→ **Task requirements**: Exactly the lines from the start of the data below through the line containing "a raw record" must be returned, and no others.

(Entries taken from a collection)
(** * ManySStuBs4J to PLUR: the converter and the JSON extractor

    A shallow embedding of [plur/stage_1/manysstubs4j_dataset.py]:
    - [ManySStuBs4JDataset.raw_data_to_graph_to_output_example], which turns
      a raw record (split, tokens, label) into a chain graph, runs the
      transformation hooks, validates, and runs the filter hooks;
    - [JsonExtractor._patch_to_source_and_target_tokens] and
      [JsonExtractor._raw_data_dict_generator], which turn the patches of a
      JSON file into raw records.

    Python integers are [Z], Python [str] is [string], lists are [list],
    exceptions are the left summand of a sum, and the code's effects (calls
    of the hooks, of the tokenizer and of the split generator, and the
    records a generator yields) are recorded in a state that is threaded
    through a small state-and-exception monad. *)

From Stdlib Require Import String Ascii List ZArith Bool Lia.
Import ListNotations.
Open Scope string_scope.
Open Scope Z_scope.
Open Scope list_scope.

Set Implicit Arguments.

(** ** Python built-ins used by the module *)

(** [len(l)]. *)
Definition len {A : Type} (l : list A) : Z := Z.of_nat (length l).

(** [range(n)]: empty when [n <= 0]. *)
Definition range (n : Z) : list Z := map Z.of_nat (seq 0 (Z.to_nat n)).

(** [enumerate(l)], counting from [start]. *)
Fixpoint enumerate_from {A : Type} (start : Z) (l : list A) : list (Z * A) :=
  match l with
  | [] => []
  | x :: rest => (start, x) :: enumerate_from (start + 1) rest
  end.

Definition enumerate {A : Type} (l : list A) : list (Z * A) :=
  enumerate_from 0 l.
(** [std::vector<float_64> unitDimension( 7, 0.0 ); return unitDimension;] *)
Definition getUnitDimension (self : t) : list float_64 :=
  let unitDimension := repeat 0 7 in
  unitDimension.

Definition getName : string := "particleMomentumComponent".

(** Modelled from the spec: [operator()] is only declared in the sources,
    its definition is in a file that is not among them.  The spec gives
    [p[d] / |p|] if [|p| > 0], else [0], for the momentum [p] of the
    particle and the axis [d = T_direction]. *)
Definition call (self : t) (particle : Particle) : float_X :=
  let p := particle_momentum particle in
  let absMom := vector_abs p in
  if Rgt_dec absMom 0 then
    float3_X.get p (T_direction self) / absMom
  else
    0.

End MomentumComponent.

(** ** [traits::SpeciesEligibleForSolver] *)

(** The trait, as a class over the solver type: each specialisation is an
    instance that decides eligibility of a species for that solver. *)
Class SpeciesEligibleForSolver (T_Solver : Type) : Type :=
  eligible : Species -> T_Solver -> bool.

(** [using RequiredIdentifiers = MakeSeq_t< position<>, momentum >;] *)
Definition RequiredIdentifiers : list identifier := [position; momentum].

(** The specialisation for [MomentumComponent< T_direction >]: its [type]
    is [HasIdentifiers< FrameType, RequiredIdentifiers >::type], whatever
    the direction. *)
#[export] Instance SpeciesEligibleForSolver_MomentumComponent
  : SpeciesEligibleForSolver MomentumComponent.t :=
  fun T_Species _ => HasIdentifiers (FrameType T_Species) RequiredIdentifiers.


(** ** The regimes in the spec's words

    The formulas the spec gives for a ramp anchored at [c] ([endUpramp] for
    the upramp, [startDownramp] for the downramp), written as the spec
    writes them; the theorems compare them with what the code computes. *)

Definition spec_ramp_envelope (cfg : LaserConfig) (c t : R) : R :=
  AMPLITUDE cfg * exp (-0.5 * ((t - c) / (PULSE_LENGTH cfg * sqrt 2)) ^ 2).

Definition spec_ramp_correction (cfg : LaserConfig) (c t : R) : R :=
  (t - c) / (2 * PULSE_LENGTH cfg ^ 2).

(** The carrier phase of the spec, [omega * (t - endUpramp) + phaseOffset]
    with [omega = 2 pi c / wavelength]. *)
Definition spec_theta (cfg : LaserConfig) (t : R) : R :=
  2 * PI * SPEED_OF_LIGHT cfg / WAVE_LENGTH cfg
  * (t - laserPlaneWave.endUpramp cfg)
  + LASER_PHASE cfg.

(** The three regimes read as three independent cases, each guarded by its
    own condition only. *)
Definition regimes_as_independent_cases
  (cfg : LaserConfig) (currentStep : uint32_t) : Prop :=
  let t := laserPlaneWave.runTime cfg currentStep in
  let eu := laserPlaneWave.endUpramp cfg in
  let sd := laserPlaneWave.startDownramp cfg in
  (t < eu ->
     laserPlaneWave.envelope cfg t = spec_ramp_envelope cfg eu t
     /\ laserPlaneWave.integrationCorrectionFactor cfg t
        = spec_ramp_correction cfg eu t)
  /\ (t > sd ->
     laserPlaneWave.envelope cfg t = spec_ramp_envelope cfg sd t
     /\ laserPlaneWave.integrationCorrectionFactor cfg t
        = spec_ramp_correction cfg sd t)
  /\ (~ t < eu -> ~ t > sd ->
     laserPlaneWave.envelope cfg t = AMPLITUDE cfg
     /\ laserPlaneWave.integrationCorrectionFactor cfg t = 0).
(* ===== verification/Api.v ===== *)
(** * The custom resources: api/v1 and pkg/consts/types.go

    The data of the [Ytsaurus] resource, with Go's constants as constructors.
    A Go string enumeration admits any string; the constructor [...Other] holds
    the values that are none of the declared constants, so that the default
    branch of every Go [switch] is reachable in the model.

    The Go types of k8s.io/api are projected to the fields the operator reads;
    each projection is listed in the section "Kubernetes types". *)

From S2P Require Import Prelude.

(** ** Kubernetes types (k8s.io/api, read by the operator) *)

(** [corev1.LocalObjectReference]: its only field, the name. *)
Definition LocalObjectReference : Type := string.

(** [resource.Quantity], counted in its finest documented unit, 10^-9. *)
Definition Quantity : Type := Z.

(** [corev1.VolumeMount]. *)
Record VolumeMount := mkVolumeMount {
  vm_Name : string;
  vm_MountPath : string;
  vm_ReadOnly : bool;
  vm_MountPropagation : option string;
  vm_SubPath : string;
}.

(** [corev1.VolumeSource]: the sources the operator reads or writes, and the
    serialization of any other. *)
Inductive VolumeSource :=
| VolumeEmptyDir (sizeLimit : option Quantity)
| VolumeConfigMap (name : string) (defaultMode : option Z)
| VolumeSecret (name : string)
| VolumeSourceOther (s : string).

(** [corev1.Volume]. *)
Record Volume := mkVolume {
  vol_Name : string;
  vol_Source : VolumeSource;
}.

Record NodeSelectorRequirement := mkNodeSelectorRequirement {
  nsr_Key : string;
  nsr_Operator : string;
  nsr_Values : list string;
}.

(** [corev1.NodeSelectorTerm]: its match expressions. *)
Definition NodeSelectorTerm : Type := list NodeSelectorRequirement.
(* ===== verification/Labeller.v ===== *)
(** * Names and labels: pkg/labeller/labeller.go, pkg/consts/labels.go

    The labeller of a component derives every Kubernetes name, label set and
    condition name from the component's label and name. *)

From S2P Require Import Prelude Api Kube.

Definition YTComponentLabelName : string := "yt_component".
Definition YTMetricsLabelName : string := "yt_metrics".

(** [Labeller], with the name and namespace of its [ObjectMeta]. *)
Record Labeller := mkLabeller {
  lb_ClusterName : string;
  lb_Namespace : string;
  lb_ComponentLabel : string;
  lb_ComponentName : string;
  lb_Annotations : option (gmap string string);
}.

(** [strings.ToLower] on ASCII. *)
Definition ascii_to_lower (c : Ascii.ascii) : Ascii.ascii :=
  let n := Ascii.nat_of_ascii c in
  if (Nat.leb 65 n && Nat.leb n 90)%bool then Ascii.ascii_of_nat (n + 32) else c.

Fixpoint ToLower (s : string) : string :=
  match s with
  | EmptyString => EmptyString
  | String c s' => String (ascii_to_lower c) (ToLower s')
  end.

Section Labeller.
Context (l : Labeller).
Local Open Scope string_scope.

Definition GetClusterName : string := lb_ClusterName l.
Definition GetSecretName : string := lb_ComponentLabel l +:+ "-secret".
Definition GetMainConfigMapName : string := lb_ComponentLabel l +:+ "-config".
Definition GetSidecarConfigMapName (name : string) : string :=
  lb_ComponentLabel l +:+ "-" +:+ name +:+ "-config".
Definition GetInitJobName (name : string) : string :=
  lb_ComponentLabel l +:+ "-init-job-" +:+ ToLower name.
Definition GetPodsRemovingStartedCondition : string :=
  lb_ComponentName l +:+ "PodsRemovingStarted".

Definition GetYTLabelValue (isInitJob : bool) : string :=
  let result := lb_ClusterName l +:+ "-" +:+ lb_ComponentLabel l in
  if isInitJob then result +:+ "-" +:+ "init-job" else result.

Definition GetSelectorLabelMap : gmap string string :=
  {[ YTComponentLabelName := GetYTLabelValue false ]}.

Definition GetMetaLabelMap (isInitJob : bool) : gmap string string :=
  list_to_map [
    ("app.kubernetes.io/name", "Ytsaurus");
    ("app.kubernetes.io/instance", lb_ClusterName l);
    ("app.kubernetes.io/component", lb_ComponentLabel l);
    ("app.kubernetes.io/managed-by", "Ytsaurus-k8s-operator");
    (YTComponentLabelName, GetYTLabelValue isInitJob)].

Definition GetMonitoringMetaLabelMap : gmap string string :=
  <[YTMetricsLabelName := "true"]> (GetMetaLabelMap false).

Definition GetObjectMeta (name : string) : ObjectMeta :=
  mkObjectMeta name (lb_Namespace l) (GetMetaLabelMap false) (lb_Annotations l) "".

Definition GetInitJobObjectMeta : ObjectMeta :=
  mkObjectMeta "ytsaurus-init" (lb_Namespace l) (GetMetaLabelMap true) (lb_Annotations l) "".

(** [GetListOptions]: the namespace and the labels a list is filtered by. *)
Definition GetListOptions : string * gmap string string := (lb_Namespace l, GetSelectorLabelMap).
End Labeller.

Definition GetPodsRemovedCondition (componentName : string) : string :=
  (componentName +:+ "PodsRemoved")%string.

(** ** The selector of a component selects its own pods *)

Lemma selector_in_meta (l : Labeller) : GetSelectorLabelMap l ⊆ GetMetaLabelMap l false.
Proof.
  unfold GetSelectorLabelMap. apply insert_subseteq_l; [|apply map_empty_subseteq].
  unfold GetMetaLabelMap. simpl. rewrite !lookup_insert_ne by done. apply lookup_insert_eq.
Qed.

(** The init job of a component is never selected as one of its pods. *)
Lemma init_job_not_selected (l : Labeller) :
  ~ GetSelectorLabelMap l ⊆ om_Labels (GetInitJobObjectMeta l).
Proof.
  intros Hsub.
  assert (om_Labels (GetInitJobObjectMeta l) !! YTComponentLabelName = Some (GetYTLabelValue l false)) as Hl.
  { eapply lookup_weaken; [|exact Hsub]. apply lookup_insert_eq. }
  unfold GetInitJobObjectMeta, GetMetaLabelMap in Hl. simpl in Hl.
  rewrite !lookup_insert_ne in Hl by done. rewrite lookup_insert_eq in Hl.
  injection Hl as Hl. unfold GetYTLabelValue in Hl.
  apply (f_equal String.length) in Hl. rewrite !string_length_app in Hl. simpl in Hl. lia.
Qed.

→ **Exercise result**:
(** * ManySStuBs4J to PLUR: the converter and the JSON extractor

    A shallow embedding of [plur/stage_1/manysstubs4j_dataset.py]:
    - [ManySStuBs4JDataset.raw_data_to_graph_to_output_example], which turns
      a raw record (split, tokens, label) into a chain graph, runs the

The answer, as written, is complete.